À l’occasion de l’arrivée de la série animée X-Men ‘97 sur Disney+, je reviens sur l’incroyable succès rencontré par les mutants de Marvel Comics durant les années 1990. Dans cet ultime article, on clôture le cycle avec l’un des crossovers les plus marquants pour les X-Men : Age of Apocalypse !
Comme je vous l’ai déjà raconté, la série animée X-Men : The Animated Series a eu un énorme impact sur la franchise de Marvel, allant jusqu’à influencer les comic books dont elle est tirée. Ainsi, on peut légitimement penser que, dans une mesure plus ou moins grande, elle est l’une des sources d’inspiration d’un événement éditorial emblématique de la Maison des Idées dans les 90’s : X-Men : L’Ère d’Apocalypse !
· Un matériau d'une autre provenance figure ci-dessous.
(** ** The service box *)

Module Service.

(** The pill (its class and text) and the labels of mode, platform, name and port. *)
Record box := Box { pill : jsstring * jsstring; mode : jsstring; platform : jsstring; name : jsstring; port : jsstring }.

Section Service.
Context (show_frac : Q -> jsstring).

(** [refreshServiceStatus()] with the reply, [None] for a failure; all elements exist. *)
Definition refreshServiceStatus (l : lang) (reply : option jsval) (b : box) : box :=
  match reply with
  | Some data =>
      let isWin := strict_eq (prop data (js "platform")) (VStr (js "win32")) in
      let isInstalled := vtruthy (prop data (js "is_service_installed")) in
      let status := vor (prop data (js "service_status")) (VStr (js "UNKNOWN")) in
      let text k d := to_str show_frac (vor (prop data (js k)) (VStr (js d))) in
      let nm := text "service_name"%string (if isWin then "ComputeMeshNode" else "computemesh-node")%string in
      let b1 p m := Box p m (if isWin then js "Windows (x64)" else js "Linux (systemd)") nm (text "port"%string "8080"%string) in
      if strict_eq status (VStr (js "RUNNING")) then
        b1 (js "node-status-tag online",
            if isWin then tr l (js "SCM-Dienst aktiv") (js "SCM Service Active") else tr l (js "systemd aktiv") (js "systemd Active"))
           (tr l (js "Systemdienst (Hintergrund)") (js "System Service (Background)"))
      else if isInstalled then
        b1 (js "node-status-tag offline", tr l (js "Dienst gestoppt") (js "Service Stopped"))
           (tr l (js "Dienst installiert (inaktiv)") (js "Service Installed (Inactive)"))
      else
        b1 (js "node-status-tag online", tr l (js "Tray-Prozess aktiv") (js "Tray Process Active"))
           (tr l (js "Benutzer-App (Tray)") (js "User App (Tray)"))
  | None =>
      Box (js "node-status-tag online", tr l (js "Aktiv") (js "Active"))
        (tr l (js "Node Runner verbunden") (js "Node Runner Connected")) (platform b) (name b) (port b)
  end.
(** * Coordinate transform: a shallow embedding of the Python sources

    Embedded files:
    - [lib/GIS/lib/ProjParser.py]                          ([parse_crs])
    - [lib/GIS/management.py]                              ([XYTableToPoint], [Project])
    - [lib/coordinate_transform/coordinate_transform.py]   ([coordinate_transform])
    - [lib/coordinate_transform/GIS/lib/PathParser.py]     ([Path])
    - [lib/coordinate_transform/GIS/management.py]         ([CopyFeatures], [CopyRaster],
                                                            [Delete])

    The projection library (pyproj) is an interface ([PyProj]).  Tables in
    memory (pandas, geopandas) are modelled by the operations the sources
    call on them; what the table libraries do with text and with files
    (the conversion of a text cell to a number, the csv text of a table and
    its parsing, the reading and writing of a geographic dataset) is an
    interface too ([TableLib]).  The file system is a [disk] of regular
    files and directories by absolute path; the disk, the console and the
    order of I/O calls are an explicit [world] threaded through a
    state-and-exception monad.  Permissions, a full disk and symbolic
    links are not modelled. *)

From Stdlib Require Import ZArith String Ascii List Bool Lia.
From Stdlib Require Import Floats DecimalString.
From Corelib Require Import PrimFloat.
From stdpp Require Import base option list strings gmap.

Local Open Scope Z_scope.
Local Open Scope string_scope.
Local Open Scope list_scope.

(** ** Python strings

    A [string] stands for a Python [str] all of whose code points are below
    256; the character [c] is the code point [N_of_ascii c]. *)

Module PyStr.

(** [str.isdecimal] on one code point below 256: only '0'..'9' have the
    Unicode property Numeric_Type=Decimal. *)
Definition isdecimal_char (c : ascii) : bool :=
  let n := N_of_ascii c in (48 <=? n)%N && (n <=? 57)%N.

(** [str.isnumeric] on one code point below 256: Numeric_Type is Decimal,
    Digit or Numeric for '0'..'9', U+00B2, U+00B3, U+00B9 (superscript
    two, three, one) and U+00BC..U+00BE (the vulgar fractions). *)
Definition isnumeric_char (c : ascii) : bool :=
  let n := N_of_ascii c in
  isdecimal_char c
  || (n =? 178)%N || (n =? 179)%N || (n =? 185)%N
  || ((188 <=? n)%N && (n <=? 190)%N).

Fixpoint all_chars (p : ascii -> bool) (s : string) : bool :=
  match s with
  | EmptyString => true
  | String c s' => p c && all_chars p s'
  end.
Definition upload_document (rt : runtime) (req : request) : remote response :=
  let user_id := get_user_id req in
  if falsy user_id then Done (401, error "Authentication required")
  else
    let user_id := default "" user_id in
    match files req !! "file" with
    | None => Done (400, error "No file uploaded")
    | Some file =>
        let description := default "" (form req !! "description") in
        if String.eqb (filename file) "" then Done (400, error "No selected file")
        else
          let file_extension := List.last (Str.split "." (filename file)) "" in
          let unique_filename := uuid4 rt +:+ "." +:+ file_extension in
          let file_bytes := content file in
          Upload "documents" unique_filename file_bytes [] (fun reply =>
          try _uploaded <- reply except (upload_error rt);
          GetPublicUrl "documents" unique_filename (fun reply =>
          try file_url <- reply except (upload_error rt);
          Insert "documents" (document_data rt user_id file description file_url)
            (fun reply =>
          try _inserted <- reply except (upload_error rt);
          Done (uploaded file_url))))
    end.

Definition format_announcement (rt : runtime) (item : row) : result json :=
  let date_str := default (SStr "") (item !! "created_at") in
  do date_display <-
    (if truthy_scalar date_str then
       match date_str with
       | SStr s => do d <- fromisoformat rt s; Ok (Date.strftime_b_d_Y (Date.dt_date d))
       | _ => Raise TypeError
       end
     else Ok "");
  Ok (dict [("text", JVal (default (SStr "") (item !! "text")));
            ("date", JStr date_display)]).

Fixpoint format_all (rt : runtime) (items : list row) : result (list json) :=
  match items with
  | [] => Ok []
  | item :: rest =>
      do a <- format_announcement rt item;
      do l <- format_all rt rest;
      Ok (a :: l)
  end.
(** X4: [page_size] is [PAGE_SIZE] times [compound_nr], as an [unsigned
    long], when the [compound_order] member is at most 32 bits wide (so
    that the cast to [unsigned int] in [compound_order] keeps it). *)
Theorem page_size_is_PAGE_SIZE_times_compound_nr (prog : Program)
    (page PAGE_SIZE nr : Z) :
  (∀ order : Z,
     page_compound_order prog (page_add prog page 1) = Ok order →
     order < 2 ^ 32) →
  prog_lookup prog "PAGE_SIZE" = Ok PAGE_SIZE →
  compound_nr prog page = Ok nr →
  page_size prog page = Ok (to_u64 (PAGE_SIZE * nr)).
Proof.
  intros Hwidth Hsize. unfold page_size, compound_nr, compound_order.
  rewrite Hsize. simpl.
  destruct (PageHead prog page) as [[|]|e]; simpl; [| |done].
  - destruct (page_compound_order prog (page_add prog page 1))
      as [order|e] eqn:Horder; simpl; [|done].
    intros [= <-]. pose proof (read_u64_range _ _ _ Horder) as [Hlo _].
    specialize (Hwidth order eq_refl).
    unfold to_u32. rewrite (Z.mod_small order) by lia.
    rewrite Z.shiftl_1_l, Z.shiftl_mul_pow2 by done.
    unfold to_u64. by rewrite Zmult_mod_idemp_r.
  - intros [= <-]. by rewrite Z.shiftl_0_r, Z.mul_1_r.
Qed.

Lemma page_size_is_PAGE_SIZE_times_compound_nr_witness :
  prog_lookup order3_compound "PAGE_SIZE" = Ok 4096
  ∧ compound_nr order3_compound 0x1000 = Ok 8
  ∧ page_size order3_compound 0x1000 = Ok (to_u64 (4096 * 8)).
Proof.
  do 2 (split; [reflexivity|]).
  apply (page_size_is_PAGE_SIZE_times_compound_nr order3_compound 0x1000
           4096 8); [|reflexivity|reflexivity].
  intros order Horder. vm_compute in Horder. injection Horder as <-. lia.
Defined.

(** ** Address translation: compositions *)

Lemma to_u64_to_s64 (z : Z) : to_u64 (to_s64 z) = to_u64 z.
Proof.
  unfold to_u64, to_s64. rewrite Zminus_mod_idemp_l. f_equal. lia.
Qed.

Lemma PFN_PHYS_small (prog : Program) (PAGE_SHIFT pfn : Z) :
  prog_lookup prog "PAGE_SHIFT" = Ok PAGE_SHIFT →
  0 <= PAGE_SHIFT → 0 <= pfn → pfn * 2 ^ PAGE_SHIFT < 2 ^ 64 →
  PFN_PHYS prog pfn = Ok (pfn * 2 ^ PAGE_SHIFT).
Proof.
  intros Hshift Hs Hpfn Hfits.
  assert (0 < 2 ^ PAGE_SHIFT) by (apply Z.pow_pos_nonneg; lia).
  unfold PFN_PHYS. rewrite Hshift. cbn.
  rewrite (to_u64_small pfn) by (unfold is_pointer; nia).
  rewrite Z.shiftl_mul_pow2 by done.
  by rewrite to_u64_small by (unfold is_pointer; nia).
Qed.

Lemma PHYS_PFN_div (prog : Program) (PAGE_SHIFT addr : Z) :
  prog_lookup prog "PAGE_SHIFT" = Ok PAGE_SHIFT →
  0 <= PAGE_SHIFT → is_pointer addr →
  PHYS_PFN prog addr = Ok (addr / 2 ^ PAGE_SHIFT).
Proof.
  intros Hshift Hs Hp. unfold PHYS_PFN. rewrite Hshift. cbn.
  by rewrite to_u64_small, Z.shiftr_div_pow2.
Qed.

Lemma _page0_again (prog prog' : Program) (page0 : Z) :
  _page0 prog = (Ok page0, prog') → _page0 prog' = (Ok page0, prog').
Proof.
  intros Hcall.
  assert (prog_cache prog' !! "page0" = Some page0) as Hcached.
  { revert Hcall. unfold _page0.
    destruct (prog_cache prog !! "page0") as [hit|] eqn:Hhit.
    - by intros [= <- <-].
    - destruct (match prog_lookup prog "vmemmap" with
                | Ok vmemmap => Ok vmemmap
                | Raise (KeyError _) => _
                | Raise e => Raise e
                end) as [found|e]; [|done].
      intros [= <- <-]. simpl. apply lookup_insert_eq. }
  unfold _page0. by rewrite Hcached.
Qed.

(** X5: [page_to_pfn] undoes [pfn_to_page]: for a PFN whose descriptor
    lies in the address space above [page0] (no wrap-around),
    [pfn_to_page] returns [page0 + pfn * sizeof(struct page)] and
    [page_to_pfn] of that pointer returns the PFN. *)
Theorem page_to_pfn_of_pfn_to_page (prog prog' : Program) (page0 pfn : Z) :
  _page0 prog = (Ok page0, prog') →
  is_pointer page0 →
  0 < sizeof_page prog →
  0 <= pfn →
  page0 + pfn * sizeof_page prog < 2 ^ 64 →
  pfn_to_page prog pfn = (Ok (page0 + pfn * sizeof_page prog), prog')
  ∧ page_to_pfn prog' (page0 + pfn * sizeof_page prog) = (Ok pfn, prog').
Proof.
  intros Hpage0 Hp Hsize Hpfn Hfits.
  destruct (_page0_preserves _ _ _ Hpage0) as (_ & Hsize' & _).
  unfold is_pointer in Hp. split.
  - unfold pfn_to_page. rewrite Hpage0. unfold page_add. rewrite Hsize'.
    by rewrite to_u64_small by (unfold is_pointer; nia).
  - unfold page_to_pfn. rewrite (_page0_again _ _ _ Hpage0).
    unfold page_diff. rewrite Hsize'.
    replace (page0 + pfn * sizeof_page prog - page0)
      with (pfn * sizeof_page prog) by lia.
    rewrite Z.quot_mul by lia. rewrite to_u64_to_s64.
    by rewrite to_u64_small by (unfold is_pointer; nia).
Qed.

Lemma page_to_pfn_of_pfn_to_page_witness :
  _page0 two_page_compound
    = (Ok 0x1000, set_cache two_page_compound "page0" 0x1000)
  ∧ pfn_to_page two_page_compound 7
    = (Ok 0x11c0, set_cache two_page_compound "page0" 0x1000)
  ∧ page_to_pfn (set_cache two_page_compound "page0" 0x1000) 0x11c0
    = (Ok 7, set_cache two_page_compound "page0" 0x1000).
Proof.
  split; [reflexivity|].
  apply (page_to_pfn_of_pfn_to_page two_page_compound
           (set_cache two_page_compound "page0" 0x1000) 0x1000 7);
    [reflexivity | unfold is_pointer; lia | reflexivity | lia | reflexivity].
Defined.

(** X6: [virt_to_pfn] undoes [pfn_to_virt] for every PFN whose physical
    address fits 64 bits, whatever the direct mapping offset. *)
Theorem virt_to_pfn_of_pfn_to_virt (prog : Program)
    (PAGE_SHIFT offset pfn : Z) :
  prog_lookup prog "PAGE_SHIFT" = Ok PAGE_SHIFT →
  prog_direct_mapping_offset prog = Ok offset →
  0 <= PAGE_SHIFT → 0 <= pfn → pfn * 2 ^ PAGE_SHIFT < 2 ^ 64 →
  pfn_to_virt prog pfn ≫= virt_to_pfn prog = Ok pfn.
Proof.
  intros Hshift Hoff Hs Hpfn Hfits.
  assert (0 < 2 ^ PAGE_SHIFT) by (apply Z.pow_pos_nonneg; lia).
  unfold pfn_to_virt. rewrite (PFN_PHYS_small _ _ _ Hshift) by done. cbn.
  unfold phys_to_virt. rewrite Hoff. cbn.
  unfold virt_to_pfn, virt_to_phys. rewrite Hoff. cbn.
  unfold to_u64 at 1 2. rewrite Zminus_mod_idemp_l.
  replace (pfn * 2 ^ PAGE_SHIFT + offset - offset)
    with (pfn * 2 ^ PAGE_SHIFT) by lia.
  rewrite Z.mod_small by lia.
  rewrite (PHYS_PFN_div _ _ _ Hshift) by (done || unfold is_pointer; lia).
  by rewrite Z.div_mul by lia.
Qed.

Lemma virt_to_pfn_of_pfn_to_virt_witness :
  pfn_to_virt two_page_compound 0x100 = Ok 0xffff888000100000
  ∧ pfn_to_virt two_page_compound 0x100 ≫= virt_to_pfn two_page_compound
    = Ok 0x100.
Proof.
  split; [reflexivity|].
  apply (virt_to_pfn_of_pfn_to_virt two_page_compound 12
           0xffff888000000000 0x100); [reflexivity|reflexivity|lia|lia|].
  reflexivity.
Defined.
(** ** The properties on the sample histories *)

(** Two symbols with the same score keep the order of the universe behind
    the stronger one; a universe without a passing symbol gives the empty
    list. *)
Lemma run_scan_ranked_witness :
  map (fun r => (symbol r, score r))
      (run_scan_on ranked_source ["AAA"; "BBB"; "CCC"; "DDD"]%string)
  = [("BBB", Fin 115); ("AAA", Fin 107); ("CCC", Fin 107)]%string
  /\ StronglySorted score_ge
       (run_scan_on ranked_source ["AAA"; "BBB"; "CCC"; "DDD"]%string)
  /\ run_scan_on ranked_source ["DDD"; "DDD"]%string = [].
Proof.
  split; [vm_compute; reflexivity | split].
  - apply (run_scan_ranked ranked_source
             ["AAA"; "BBB"; "CCC"; "DDD"]%string).
  - apply (run_scan_ranked ranked_source ["DDD"; "DDD"]%string).
    repeat constructor.
Defined.

(** The oscillator columns at the last row of the breakout history. *)
Lemma macd_columns_witness :
  is_ema 12 (map close breakout_200) (ema12 breakout_200)
  /\ MACD_Line breakout_curr
     = (Fin (nth 199 (ema12 breakout_200) 0)
        - Fin (nth 199 (ema26 breakout_200) 0))%num
  /\ MACD_Hist breakout_curr
     = (MACD_Line breakout_curr - Signal_Line breakout_curr)%num.
Proof.
  destruct (macd_columns breakout_200) as (H12 & _ & _ & Hrow).
  split; [exact H12 |].
  assert (E : nth_error (calculate_indicators breakout_200) 199
              = Some breakout_curr) by (vm_compute; reflexivity).
  destruct (Hrow 199%nat breakout_curr E) as (Hm & _ & _ & Hh).
  split; [exact Hm | exact Hh].
Defined.

(** The oscillator of the breakout history lies in the range. *)
Lemma rsi_range_witness :
  (lit 0 <=? cell (RSI_column breakout_200) 199)%num = true
  /\ (cell (RSI_column breakout_200) 199 <=? lit 100)%num = true.
Proof.
  destruct (rsi_range breakout_200 199) as ([H | H] & _).
  - exfalso. vm_compute in H. discriminate.
  - exact H.
Defined.

(** ** Moving averages by position *)

Lemma skipn_cons_nth {A : Type} (d : A) a (s : list A) :
  (a < length s)%nat -> skipn a s = nth a s d :: skipn (S a) s.
Proof.
  revert a. induction s as [|x s IH]; intros a Ha; simpl in Ha; [lia |].
  destruct a as [|a]; trivial.
  change (skipn (S a) (x :: s)) with (skipn a s).
  change (nth (S a) (x :: s) d) with (nth a s d).
  rewrite (IH a) by lia. reflexivity.
Qed.

Lemma firstn_skipn_seq {A : Type} (d : A) w :
  forall a (s : list A), (a + w <= length s)%nat ->
    firstn w (skipn a s) = map (fun j => nth j s d) (seq a w).
Proof.
  induction w as [|w IH]; intros a s H; trivial.
  rewrite (skipn_cons_nth d) by lia. cbn [firstn seq map].
  now rewrite IH by lia.
Qed.

Lemma window_at_seq {A : Type} (d : A) w i (s : list A) :
  (w <= S i)%nat -> (i < length s)%nat ->
  window_at w i s = map (fun j => nth j s d) (seq (S i - w) w).
Proof. intros Hw Hi. unfold window_at. apply firstn_skipn_seq. lia. Qed.

Lemma finite_values_series qs : finite_values (series qs) = Some qs.
Proof.
  unfold series. induction qs as [|q qs IH]; trivial.
  cbn [map finite_values]. now rewrite IH.
Qed.

Lemma mean_window_series w i l :
  (w <= S i)%nat -> (i < length l)%nat ->
  mean (window_at w i (series l)) = fin (trailing_mean l w i).
Proof.
  intros Hw Hi.
  assert (E : window_at w i (series l)
              = series (map (fun j => nth j l 0) (seq (S i - w) w))).
  { rewrite (window_at_seq NaN) by (unfold series; now rewrite ?length_map).
    unfold series. rewrite map_map. apply map_ext_in.
    intros j Hj. apply in_seq in Hj.
    rewrite (nth_indep _ NaN (Fin 0)) by (rewrite length_map; lia).
    apply map_nth. }
  unfold mean. rewrite E, finite_values_series.
  now rewrite length_map, length_seq.
Qed.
En effet, tout comme de nombreux épisodes du cartoon, ce crossover mutant se nourrit du concept de voyage temporel et des paradoxes qui en découlent. Sorte de gigantesque “What If ?” ; soit une fiction dans la fiction, partant du postulat que la modification d’un seul élément d’une histoire peut profondément en altérer tous les autres ; Age of Apocalypse va chambouler l’univers des X-Men.
Dans Legion Quest, le prologue de L’Ère d’Apocalypse, le mutant Légion, fils de Charles Xavier, a remonté le temps dans le but d’éliminer Magneto, l’ennemi juré des X-Men. Malheureusement, les choses tournent mal et c’est Xavier qui est tué en lieu et place de son adversaire de toujours. Ce funeste retournement de situation va provoquer l’apparition d’une ligne temporelle alternative, dans laquelle Magneto, reconnaissant envers Charles pour son sacrifice, va abandonner ses intentions belliqueuses pour fonder les X-Men à sa place.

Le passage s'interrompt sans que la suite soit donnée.